Once you find the line containing "the dtype and" in the data below, copy it and each following line exactly, up to and including the line containing "(** ** Paths ([os.path], POSIX flavour) *)", and nothing else.

Records supplied Start Marker

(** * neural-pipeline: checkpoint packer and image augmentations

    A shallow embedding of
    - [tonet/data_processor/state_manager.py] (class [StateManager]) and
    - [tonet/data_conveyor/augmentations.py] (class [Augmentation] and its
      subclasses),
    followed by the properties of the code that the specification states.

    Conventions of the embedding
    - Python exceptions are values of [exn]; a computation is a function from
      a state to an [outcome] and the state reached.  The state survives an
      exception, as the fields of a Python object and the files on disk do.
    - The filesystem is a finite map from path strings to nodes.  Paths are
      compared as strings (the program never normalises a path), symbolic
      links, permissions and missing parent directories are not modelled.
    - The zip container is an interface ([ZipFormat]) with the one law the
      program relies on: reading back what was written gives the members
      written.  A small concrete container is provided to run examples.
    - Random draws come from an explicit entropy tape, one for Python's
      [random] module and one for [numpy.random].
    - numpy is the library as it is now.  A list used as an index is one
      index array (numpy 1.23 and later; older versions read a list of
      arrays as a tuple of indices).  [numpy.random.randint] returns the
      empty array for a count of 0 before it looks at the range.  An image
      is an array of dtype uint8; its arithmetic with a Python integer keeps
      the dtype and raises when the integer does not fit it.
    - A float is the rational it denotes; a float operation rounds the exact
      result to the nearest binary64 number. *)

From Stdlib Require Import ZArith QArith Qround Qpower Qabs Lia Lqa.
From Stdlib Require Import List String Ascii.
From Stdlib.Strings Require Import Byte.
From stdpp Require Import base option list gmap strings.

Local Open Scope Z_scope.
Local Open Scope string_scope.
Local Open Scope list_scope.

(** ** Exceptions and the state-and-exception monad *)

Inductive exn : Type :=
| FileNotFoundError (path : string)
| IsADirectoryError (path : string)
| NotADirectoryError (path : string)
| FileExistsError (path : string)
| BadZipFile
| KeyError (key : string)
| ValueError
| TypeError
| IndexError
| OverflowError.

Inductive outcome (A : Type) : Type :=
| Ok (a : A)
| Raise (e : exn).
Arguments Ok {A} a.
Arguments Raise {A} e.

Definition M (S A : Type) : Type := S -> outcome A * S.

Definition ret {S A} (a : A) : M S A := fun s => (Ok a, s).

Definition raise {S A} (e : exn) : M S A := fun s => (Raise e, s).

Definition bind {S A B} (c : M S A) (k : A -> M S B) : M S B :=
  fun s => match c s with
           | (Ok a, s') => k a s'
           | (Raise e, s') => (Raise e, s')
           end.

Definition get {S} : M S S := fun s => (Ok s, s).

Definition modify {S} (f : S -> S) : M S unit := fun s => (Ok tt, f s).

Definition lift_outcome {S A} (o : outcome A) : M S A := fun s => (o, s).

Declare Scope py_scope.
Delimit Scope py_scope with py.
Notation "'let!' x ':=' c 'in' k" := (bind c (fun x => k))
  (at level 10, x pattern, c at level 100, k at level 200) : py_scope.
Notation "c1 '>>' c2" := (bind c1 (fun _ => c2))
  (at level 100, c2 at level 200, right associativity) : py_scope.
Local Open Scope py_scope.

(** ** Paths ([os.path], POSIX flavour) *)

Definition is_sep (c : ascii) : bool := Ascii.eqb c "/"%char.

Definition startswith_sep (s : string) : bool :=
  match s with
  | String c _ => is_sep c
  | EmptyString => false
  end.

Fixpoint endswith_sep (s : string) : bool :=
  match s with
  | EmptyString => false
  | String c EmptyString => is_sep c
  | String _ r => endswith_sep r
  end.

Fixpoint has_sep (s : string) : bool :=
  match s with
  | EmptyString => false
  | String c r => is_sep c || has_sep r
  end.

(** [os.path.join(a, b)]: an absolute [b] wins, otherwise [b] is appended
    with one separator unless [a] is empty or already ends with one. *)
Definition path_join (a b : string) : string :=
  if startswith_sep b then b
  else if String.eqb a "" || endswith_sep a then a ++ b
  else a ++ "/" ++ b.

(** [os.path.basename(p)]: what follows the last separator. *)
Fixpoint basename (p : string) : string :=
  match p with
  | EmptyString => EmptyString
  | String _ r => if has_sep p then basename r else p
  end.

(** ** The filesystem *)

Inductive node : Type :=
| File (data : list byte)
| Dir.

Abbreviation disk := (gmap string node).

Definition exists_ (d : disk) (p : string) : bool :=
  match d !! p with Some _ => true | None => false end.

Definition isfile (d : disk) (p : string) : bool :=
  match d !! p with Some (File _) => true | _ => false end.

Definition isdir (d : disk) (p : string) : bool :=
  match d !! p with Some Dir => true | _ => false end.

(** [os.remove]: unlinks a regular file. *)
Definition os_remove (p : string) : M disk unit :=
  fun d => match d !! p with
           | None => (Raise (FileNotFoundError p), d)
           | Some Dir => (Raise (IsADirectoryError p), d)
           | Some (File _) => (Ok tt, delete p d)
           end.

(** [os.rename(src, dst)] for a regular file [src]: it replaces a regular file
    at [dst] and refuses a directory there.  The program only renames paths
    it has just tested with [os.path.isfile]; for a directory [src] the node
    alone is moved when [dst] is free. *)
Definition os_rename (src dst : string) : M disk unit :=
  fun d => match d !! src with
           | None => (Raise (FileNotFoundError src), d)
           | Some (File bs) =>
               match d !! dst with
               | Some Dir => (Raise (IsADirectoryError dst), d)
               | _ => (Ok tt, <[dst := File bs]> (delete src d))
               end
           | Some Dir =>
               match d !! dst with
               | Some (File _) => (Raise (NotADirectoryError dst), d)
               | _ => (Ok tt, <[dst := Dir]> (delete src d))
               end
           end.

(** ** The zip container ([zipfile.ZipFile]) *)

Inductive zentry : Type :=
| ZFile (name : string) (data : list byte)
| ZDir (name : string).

Records supplied End Marker

Solution for this exercise:
      the dtype and raises when the integer does not fit it.
    - A float is the rational it denotes; a float operation rounds the exact
      result to the nearest binary64 number. *)

From Stdlib Require Import ZArith QArith Qround Qpower Qabs Lia Lqa.
From Stdlib Require Import List String Ascii.
From Stdlib.Strings Require Import Byte.
From stdpp Require Import base option list gmap strings.

Local Open Scope Z_scope.
Local Open Scope string_scope.
Local Open Scope list_scope.

(** ** Exceptions and the state-and-exception monad *)

Inductive exn : Type :=
| FileNotFoundError (path : string)
| IsADirectoryError (path : string)
| NotADirectoryError (path : string)
| FileExistsError (path : string)
| BadZipFile
| KeyError (key : string)
| ValueError
| TypeError
| IndexError
| OverflowError.

Inductive outcome (A : Type) : Type :=
| Ok (a : A)
| Raise (e : exn).
Arguments Ok {A} a.
Arguments Raise {A} e.

Definition M (S A : Type) : Type := S -> outcome A * S.

Definition ret {S A} (a : A) : M S A := fun s => (Ok a, s).

Definition raise {S A} (e : exn) : M S A := fun s => (Raise e, s).

Definition bind {S A B} (c : M S A) (k : A -> M S B) : M S B :=
  fun s => match c s with
           | (Ok a, s') => k a s'
           | (Raise e, s') => (Raise e, s')
           end.

Definition get {S} : M S S := fun s => (Ok s, s).

Definition modify {S} (f : S -> S) : M S unit := fun s => (Ok tt, f s).

Definition lift_outcome {S A} (o : outcome A) : M S A := fun s => (o, s).

Declare Scope py_scope.
Delimit Scope py_scope with py.
Notation "'let!' x ':=' c 'in' k" := (bind c (fun x => k))
  (at level 10, x pattern, c at level 100, k at level 200) : py_scope.
Notation "c1 '>>' c2" := (bind c1 (fun _ => c2))
  (at level 100, c2 at level 200, right associativity) : py_scope.
Local Open Scope py_scope.

(** ** Paths ([os.path], POSIX flavour) *)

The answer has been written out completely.